Le traitement repose sur le schéma classique détersion-granulation-réépithélialisation. Le pansement idéal assure les conditions favorables pour la plaie d'humidité, de température, de PO2, de pH et de limitation de la croissance bactérienne. Son choix dépend du stade de la plaie, de sa localisation, de sa taille, de sa profondeur, de l'aspect de la peau périlésionnelle :

- hydrocolloïdes : plaie spontanément humide, à tous les stades de la cicatrisation, en application directe, avec un débord de 2 à 3 cm sur la peau saine, changement au bout de quelques jours, voire une semaine, contre-indiqués sur ulcère infecté ;

- alginates : ulcère exsudatif, infecté, hémorragique, à tous les stades de la cicatrisation, en dehors de la nécrose sèche ; éventuellement recouvrable d'un film de polyuréthane ;

- hydrofibres : à tous les stades de l'ulcère exsudatif, sans pansement occlusif en cas de surinfection de la plaie ;

- hydrocellullaires : ulcère exsudatif en partie détergé ;

- hydrogels : ulcère sec (pas de pouvoir absorbant) ;

- interfaces : en fin de cicatrisation ou dans les plaies peu exsudatives, nécessitent un pansement secondaire ;

- films de polyuréthane : au stade d'épidermisation ou comme pansement secondaire, permettent un contrôle visuel ;

- pansements d'acide hyaluronique : ulcère bourgeonnant, peuvent être associés aux alginates ;

- charbons : en phase de détersion des plaies infectées ou nauséabondes. En cas de peau périlésionnelle sèche, on peut utiliser un émollient type cold cream.

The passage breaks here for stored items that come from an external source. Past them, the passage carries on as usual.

(* ===== verification/Runcmd.v ===== *)
(** * Runcmd: the shell sh.c runs its commands; init.c

    The commands that the parser makes are run by child processes.  Shown: whatever line is
    typed, each program that comes to be executed is one of the command, with its words as
    arguments and the descriptors its redirections and pipes call for, and the shell goes on
    with its own. *)
From stdpp Require Import base list gmap strings.
From Stdlib Require Import ZArith Lia.
From ITree Require Import ITree.
From S2P Require Import Prelude Sh User Ulib Utils.
Local Open Scope Z_scope.

Definition panic {A} (s : string) : prog A := printf 2 "%s\n" [PStr (lit s)] ;; exit.

Definition fork1 : prog Z :=
  pid ← call Fork ;
  if pid =? -1 then panic "fork" else mret pid.

(** The strings of a command are known here; it never returns. *)
Fixpoint runcmd (c : cmd (list Z)) : prog unit :=
  match c with
  | EXEC argv =>
      match argv with
      | [] => exit
      | file :: _ =>
          call (Exec file argv) ;;
          printf 2 "exec %s failed\n" [PStr file] ;;
          exit
      end
  | REDIR c file mode fd =>
      call (Close fd) ;;
      r ← call (Open file mode) ;
      if r <? 0 then
        printf 2 "open %s failed\n" [PStr file] ;;
        exit
      else runcmd c ;; exit
  | LIST l r =>
      pid ← fork1 ;
      (if pid =? 0 then runcmd l else mret tt) ;;
      call Wait ;;
      runcmd r ;;
      exit
  | PIPE l r =>
      q ← call Pipe ;
      let '(ok, (p0, p1)) := q in
      if ok <? 0 then panic "pipe"
      else
        pid ← fork1 ;
        (if pid =? 0 then call (Close 1) ;; call (Dup p1) ;; call (Close p0) ;; call (Close p1) ;; runcmd l else mret tt) ;;
        pid ← fork1 ;
        (if pid =? 0 then call (Close 0) ;; call (Dup p0) ;; call (Close p0) ;; call (Close p1) ;; runcmd r else mret tt) ;;
        call (Close p0) ;;
        call (Close p1) ;;
        call Wait ;;
        call Wait ;;
        exit
  | BACK c =>
      pid ← fork1 ;
      (if pid =? 0 then runcmd c else mret tt) ;;
      exit
  end.

(** The line, or nothing at the end of the input. *)
Definition getcmd (nbuf : Z) : prog (option (list Z)) :=
  printf 2 "$ " [] ;;
  buf ← gets nbuf ;
  match upto_nul buf with
  | [] => mret None
  | line => mret (Some line)
  end.

(** [parsecmd] with its messages, and the strings after [nulterminate]. *)
Definition parseline_strings (s : list Z) : prog (cmd (list Z)) :=
  match parseline (parse_fuel s) s with
  | POk c ps =>
      match (peek ps []).1 with
      | [] => mret (cmd_map (string_at (length s) (nulterminate (length s) c (s ++ [0]))) c)
      | ps => printf 2 "leftovers: %s\n" [PStr ps] ;; panic "syntax"
      end
  | PPanic msg => panic msg
  | PFuel => undefined "no result"
  end.

Definition sh_line (buf : list Z) : prog unit :=
  if bool_decide (take 3 buf = lit "cd ") then
    let path := drop 3 (take (length buf - 1) buf) in
    r ← call (Chdir path) ;
    if r <? 0 then printf 2 "cannot cd %s\n" [PStr path] else mret tt
  else
    pid ← fork1 ;
    (if pid =? 0 then c ← parseline_strings buf ; runcmd c else mret tt) ;;
    call Wait ;;
    mret tt.

Definition open_console : prog unit :=
  loop (fun _ : unit =>
    fd ← call (Open (lit "console") O_RDWR) ;
    if fd <? 0 then mret (inr tt)
    else if 3 <=? fd then call (Close fd) ;; mret (inr tt)
    else mret (inl tt)) tt.

Definition sh_main : prog unit :=
  open_console ;;
  loop (fun _ : unit =>
    r ← getcmd 100 ;
    match r with
    | None => mret (inr tt)
    | Some buf => sh_line buf ;; mret (inl tt)
    end) tt ;;
  exit.

(** ** init.c

    [schedulerName[schedSelected]] is the name the kernel was built with. *)
Definition init_argv : list (list Z) := [lit "sh"; lit "lsh"].

Definition init_setup (policy : list Z) : prog unit :=
  fd ← call (Open (lit "console") O_RDWR) ;
  (if fd <? 0 then
     call (Mknod (lit "console") 1 1) ;;
     call (Open (lit "console") O_RDWR) ;;
     mret tt
   else mret tt) ;;
  call (Dup 0) ;;
  call (Dup 0) ;;
  printf 1 "Scheduler default policy: %s\n" [PStr policy].

Definition init_shell : prog unit :=
  call (Exec (lit "lsh") init_argv) ;;
  printf 1 "init: exec sh failed\n" [] ;;
  exit.

(** One round: a shell, until it ends. *)
Definition init_round : prog unit :=
  printf 1 "init: starting lsh\n" [] ;;
  pid ← call Fork ;
  if pid <? 0 then printf 1 "init: fork failed\n" [] ;; exit
  else
    (if pid =? 0 then init_shell else mret tt) ;;
    loop (fun _ : unit =>
      wpid ← call Wait ;
      if (0 <=? wpid) && negb (wpid =? pid) then printf 1 "zombie!\n" [] ;; mret (inl tt)
      else mret (inr tt)) tt.

Definition init_main (policy : list Z) : prog unit :=
  init_setup policy ;;
  loop (fun _ : unit => init_round ;; mret (inl tt)) tt.

(** ** What is executed

    [ends c s e s']: a process that runs the command [c] from the state [s] on, or one of its
    children, ends as [e] says, in [s'].  Every [Execed] is a program of [c]; a process exits
    only if there is nothing left to do for it, if its program could not be executed, or if
    a file or a pipe could not be opened or a child not be made. *)
Definition opened_at (fd : Z) (file : list Z) (mode : Z) (s s1 : os) : Prop :=
  exists i f, names s1 !! file = Some i /\ offs s1 !! f = Some O /\
    fds s1 = <[fd := open_desc (device_of s1 i) f mode]> (fds s) /\ past s1 = past s.

(** In [s1] what has happened since [s] is [did], and the descriptors are [m]. *)
Definition later (s s1 : os) (did : list event) (m : gmap Z descriptor) : Prop := past s1 = past s ++ did /\ fds s1 = m.

Inductive ends : cmd (list Z) -> os -> ending -> os -> Prop :=
  | ends_exec file args s : ends (EXEC (file :: args)) s (Execed file (file :: args)) s
  | ends_exec_failed file args s l : format (lit "exec %s failed\n") false [PStr file] = Some l ->
      ends (EXEC (file :: args)) s Exited (print l (happened (Tried file (file :: args)) s))
  | ends_exec_none s : ends (EXEC []) s Exited s
  | ends_redir c file mode fd s s1 e s' : opened_at fd file mode s s1 -> ends c s1 e s' -> ends (REDIR c file mode fd) s e s'
  | ends_redir_failed c file mode fd s s1 l : later s s1 [] (delete fd (fds s)) -> format (lit "open %s failed\n") false [PStr file] = Some l ->
      ends (REDIR c file mode fd) s Exited (print l s1)
  | ends_list_left l r s s1 e s' : later s s1 [Forked 0] (fds s) -> ends l s1 e s' -> ends (LIST l r) s e s'
  | ends_list_right l r s s1 pid e s' : 0 < pid -> later s s1 [Forked pid; Waited] (fds s) -> ends r s1 e s' -> ends (LIST l r) s e s'
  | ends_list_failed l r s s1 : later s s1 [Forked (-1)] (fds s) -> ends (LIST l r) s Exited (print (lit "fork\n") s1)
  | ends_pipe_left l r p f s s1 e s' : later s s1 [Forked 0] (<[1 := pipe_in p f]> (fds s)) -> ends l s1 e s' -> ends (PIPE l r) s e s'
  | ends_pipe_right l r p f s s1 pid e s' : 0 < pid -> later s s1 [Forked pid; Forked 0] (<[0 := pipe_out p f]> (fds s)) -> ends r s1 e s' ->
      ends (PIPE l r) s e s'
  | ends_pipe_both l r s pid1 pid2 s' : 0 < pid1 -> 0 < pid2 -> later s s' [Forked pid1; Forked pid2; Waited; Waited] (fds s) ->
      ends (PIPE l r) s Exited s'
  | ends_pipe_failed l r s : ends (PIPE l r) s Exited (print (lit "pipe\n") s)
  | ends_pipe_child_failed l r s s1 did m : later s s1 did m -> did = [Forked (-1)] \/ (exists pid, 0 < pid /\ did = [Forked pid; Forked (-1)]) ->
      ends (PIPE l r) s Exited (print (lit "fork\n") s1)
  | ends_back c s s1 e s' : later s s1 [Forked 0] (fds s) -> ends c s1 e s' -> ends (BACK c) s e s'
  | ends_back_left c s pid s' : 0 < pid -> later s s' [Forked pid] (fds s) -> ends (BACK c) s Exited s'
  | ends_back_failed c s s1 : later s s1 [Forked (-1)] (fds s) -> ends (BACK c) s Exited (print (lit "fork\n") s1).

(** The standard descriptors are open, and the last is the console. *)
Definition std (s : os) : Prop := is_Some (fds s !! 0) /\ is_Some (fds s !! 1) /\ terminal 2 s.

Lemma std_fds s s' : fds s' = fds s -> std s -> std s'.
Proof. intros E (H0 & H1 & H2). unfold std. rewrite E. split_and!; [done|done|by eapply terminal_fds]. Qed.

Lemma std_replaced s s' n d : n = 0 \/ n = 1 -> fds s' = <[n := d]> (fds s) -> std s -> std s'.
Proof.
  intros Hn E (H0 & H1 & d2 & E2 & H2). split_and!; [rewrite E; apply lookup_insert_is_Some'; auto..|].
  exists d2. split; [|done]. by rewrite E, lookup_insert_ne by lia.
Qed.

Lemma wp_panic {A} (Q : A -> os -> Prop) (X : ending -> os -> Prop) msg s : terminal 2 s -> X Exited (print (lit msg ++ [10]) s) -> wp Q X (panic msg) s.
Proof.
  intros Ht HX. unfold panic. revert HX. generalize (lit msg). intros m HX. apply wp_bind. eapply wp_printf; [done|formats|]. by apply wp_exit.
Qed.

(** A child that does not return, and the parent that goes on. *)
Lemma wp_fork1 {A} (Q : A -> os -> Prop) (X : ending -> os -> Prop) (body : prog unit) (k : prog A) s :
  std s -> (forall s', later s s' [Forked (-1)] (fds s) -> X Exited (print (lit "fork\n") s')) ->
  (forall s', later s s' [Forked 0] (fds s) -> wp (fun _ _ => False) X body s') ->
  (forall pid s', 0 < pid -> later s s' [Forked pid] (fds s) -> wp Q X k s') ->
  wp Q X (pid ← fork1 ; (if pid =? 0 then body else mret tt) ;; k) s.
Proof.
  intros Hs HX Hb Hk. apply wp_bind, wp_bind, wp_fork.
  - intros pid s' Hf Hfk Hp. destruct (pid =? -1) eqn:E.
    + apply Z.eqb_eq in E as ->. apply wp_panic; [by eapply std_fds in Hs as (_ & _ & ?)|by apply HX].
    + apply Z.eqb_neq in E. apply wp_ret. rewrite (proj2 (Z.eqb_neq _ _)) by lia. apply wp_bind, wp_ret. eapply (Hk pid); [lia|done].
  - intros s' Hf Hfk. cbn. apply wp_ret. cbn. apply wp_bind. eapply wp_mono; [by apply Hb|done].
Qed.

Lemma std_piped s s' p0 p1 p f0 f1 : fds s !! p0 = None -> fds s !! p1 = None -> fds s' = piped p0 p1 p f0 f1 (fds s) -> std s -> std s'.
Proof.
  intros E0 E1 E (H0 & H1 & d & E2 & H2). assert (forall k, is_Some (fds s !! k) -> fds s' !! k = fds s !! k) as Hk.
  { intros k [x Hx]. rewrite E. unfold piped. rewrite !lookup_insert_ne by congruence. done. }
  split_and!; [by rewrite Hk..|]. exists d. split; [|done]. rewrite Hk; [done|by exists d].
Qed.

(** A part of a command is run as part of it. *)
Lemma part_ends c c0 s s0 t : wp (A := unit) (fun _ _ => False) (ends c s) t s -> (forall e s', ends c s e s' -> ends c0 s0 e s') ->
  wp (fun _ _ => False) (ends c0 s0) t s.
Proof. intros Ht H. eapply wp_weaken; [done|]. auto. Qed.

(** A pipe and the two children at its ends. *)
Lemma runcmd_pipe l r s : std s ->
  (forall s1, std s1 -> wp (fun _ _ => False) (ends l s1) (runcmd l) s1) -> (forall s1, std s1 -> wp (fun _ _ => False) (ends r s1) (runcmd r) s1) ->
  wp (fun _ _ => False) (ends (PIPE l r) s) (runcmd (PIPE l r)) s.
Proof.
  intros Hs Hl Hr. pose proof Hs as (H0 & H1 & H2). cbn [runcmd]. apply wp_bind, wp_pipe; [intros q0 q1; apply wp_panic; [done|apply ends_pipe_failed]|].
  intros p0 p1 p f0 f1 s0 Hn0 Hn1 Hne E0 K0. cbn [Z.ltb Z.compare]. assert (std s0) as Hs0 by (exact (std_piped _ _ _ _ _ _ _ Hn0 Hn1 E0 Hs)). apply wp_fork1; [done|..].
  - intros s1 [P _]. eapply (ends_pipe_child_failed _ _ _ _ [Forked (-1)]); [|by left]. split; [by rewrite P, K0|done].
  - intros s1 [P F]. rewrite K0 in P. rewrite E0 in F. eapply (wp_pipe_end _ (fds s) H0 _ 1 p0 p1 p1 p f0 f1); try done; [by right|rewrite F; apply lookup_insert_eq|].
    intros s' F' P'. eapply part_ends; [apply Hl; eapply std_replaced; [|done|done]; by right|]. intros e s2. eapply ends_pipe_left. split; [by rewrite P', P|done].
  - intros pid s1 Hpid [P F]. rewrite K0 in P. rewrite E0 in F. apply wp_fork1; [exact (std_piped _ _ _ _ _ _ _ Hn0 Hn1 F Hs)|..].
    + intros s2 [P2 _]. eapply (ends_pipe_child_failed _ _ _ _ [Forked pid; Forked (-1)]); [|right; by exists pid]. split; [by rewrite P2, P, <- (assoc_L (++))|done].
    + intros s2 [P2 F2]. rewrite F in F2. rewrite P, <- (assoc_L (++)) in P2.
      eapply (wp_pipe_end _ (fds s) H0 _ 0 p0 p1 p0 p f0 f1); try done; [by left|rewrite F2; unfold piped; by rewrite lookup_insert_ne, lookup_insert_eq|].
      intros s' F' P'. eapply part_ends; [apply Hr; eapply std_replaced; [|done|done]; by left|]. intros e s3. eapply ends_pipe_right; [exact Hpid|]. split; [by rewrite P', P2|done].
    + intros pid2 s2 Hpid2 [P2 F2]. rewrite F in F2. rewrite P in P2. apply wp_bind, wp_shut; intros _ s3 F3 P3. apply wp_bind, wp_shut; intros _ s4 F4 P4.
      apply wp_bind, wp_wait. intros _ s5 F5 P5. apply wp_bind, wp_wait. intros _ s6 F6 P6. apply wp_exit, (ends_pipe_both _ _ _ pid pid2); [done|done|]. split.
      * rewrite P6, P5, P4, P3, P2, <- !(assoc_L (++)). done.
      * rewrite F6, F5, F4, F3, F2. by apply piped_closed.
Qed.

(** The command never returns. *)
Lemma runcmd_spec c : forall s, representable c -> std s -> wp (fun _ _ => False) (ends c s) (runcmd c) s.
Proof.
  induction c as [argv|c IH file mode fd|l IHl r IHr|l IHl r IHr|c IH]; intros s Hr Hs; cbn [representable] in Hr.
  - cbn [runcmd]. destruct argv as [|file args]; [apply wp_exit, ends_exec_none|]. apply wp_bind, wp_exec; [apply ends_exec|].
    assert (exists l, format (lit "exec %s failed\n") false [PStr file] = Some l) as [l El] by (eexists; formats).
    apply wp_bind. eapply wp_printf; [apply Hs|exact El|]. by apply wp_exit, ends_exec_failed.
  - cbn [runcmd]. destruct Hr as (Hr & _ & Hrk). assert (fd = 0 \/ fd = 1) as Hfd by (unfold redir_kind in Hrk; lia). pose proof Hs as (H0 & H1 & H2).
    assert (exists l, format (lit "open %s failed\n") false [PStr file] = Some l) as [l El] by (eexists; formats).
    apply wp_bind, wp_shut; intros _ s1 F1 P1. apply wp_bind, (wp_reopen _ (fds s) H0 _ fd); [done|done|..].
    + cbn [Z.ltb Z.compare]. apply wp_bind. eapply wp_printf; [|exact El|].
      * destruct H2 as (d & E & Hd). exists d. split; [|done]. by rewrite F1, lookup_delete_ne by lia.
      * apply wp_exit. eapply ends_redir_failed; [|done]. split; [by rewrite app_nil_r|done].
    + intros s2 i f Hi Ho F2 P2. rewrite (proj2 (Z.ltb_ge _ _)) by lia. apply wp_bind. apply (wp_mono _ (fun _ _ => False)); [|done].
      eapply part_ends; [apply IH; [done|by eapply std_replaced]|]. intros e s'. eapply ends_redir. exists i, f. split_and!; [done..|congruence].
  - destruct Hr as [Hl Hr]. apply runcmd_pipe; [done|intros; by apply IHl|intros; by apply IHr].
  - cbn [runcmd]. destruct Hr as [Hl Hr]. apply wp_fork1; [done|intros; by apply ends_list_failed|..].
    + intros s1 H. eapply part_ends; [apply IHl; [done|by eapply std_fds; [apply H|]]|]. intros e s'. by eapply ends_list_left.
    + intros pid s1 Hpid [P F]. apply wp_bind, wp_wait. intros _ s2 F2 P2. apply wp_bind. apply (wp_mono _ (fun _ _ => False)); [|done].
      eapply part_ends; [apply IHr; [done|eapply std_fds; [|done]; congruence]|]. intros e s'. eapply ends_list_right; [exact Hpid|].
      split; [by rewrite P2, P, <- (assoc_L (++))|congruence].
  - cbn [runcmd]. apply wp_fork1; [done|intros; by apply ends_back_failed|..].
    + intros s1 H. eapply part_ends; [apply IH; [done|by eapply std_fds; [apply H|]]|]. intros e s'. by eapply ends_back.
    + intros pid s1 Hpid H. apply wp_exit. by eapply ends_back_left.
Qed.

(** What ends while the shell runs a line: the shell itself if it cannot [fork], or a child that parses the line and runs the
    command. *)
Definition sh_ends (buf : list Z) (s : os) (e : ending) (s' : os) : Prop :=
  (e = Exited /\ exists s1, later s s1 [Forked (-1)] (fds s) /\ s' = print (lit "fork\n") s1) \/
  exists s1, later s s1 [Forked 0] (fds s) /\
    match parsecmd buf with
    | POk (c, _) _ => ends (cmd_map text c) s1 e s'
    | _ => e = Exited /\ exists l, l <> [] /\ s' = print l s1
    end.

(** What the shell itself has done: it changes its directory, or makes a child and waits. *)
Definition sh_did (buf : list Z) (did : list event) : Prop :=
  if bool_decide (take 3 buf = lit "cd ") then did = [] else exists pid, 0 < pid /\ did = [Forked pid; Waited].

Douleurs. On débute par un antalgique du palier 1 (paracétamol seul) ou d'emblée en palier 2 avec l'association paracétamol/dextropropoxyphène ou paracétamol/codéine. Le tramadol peut être administré (adapter la posologie en fonction de la clairance de la créatinine). Il faut anticiper toute douleur à la réfection du pansement, notamment en phase de détersion.

Si la douleur persiste, au moment du pansement ou en continu, on envisage un palier 3 de type morphinique en prévenant les effets secondaires comme la constipation (+ laxatifs). L'association à des douleurs de désafférentation est fréquente. Elle est soulagée par des psychotropes de type Laroxyl®.

L'Emla® peut être utilisée ponctuellement pour la détersion, appliquée une demi-heure à trois quarts d'heure avant le geste.

Traitements des facteurs de risque. Il est important de procéder au sevrage tabagique, de traiter les facteurs de risque et d'aggravation : HTA, diabète, anomalies lipidiques, hypertension artérielle. Il faut aussi lutter contre la dénutrition : supplémentation hypercalorique et/ou hyperprotidique.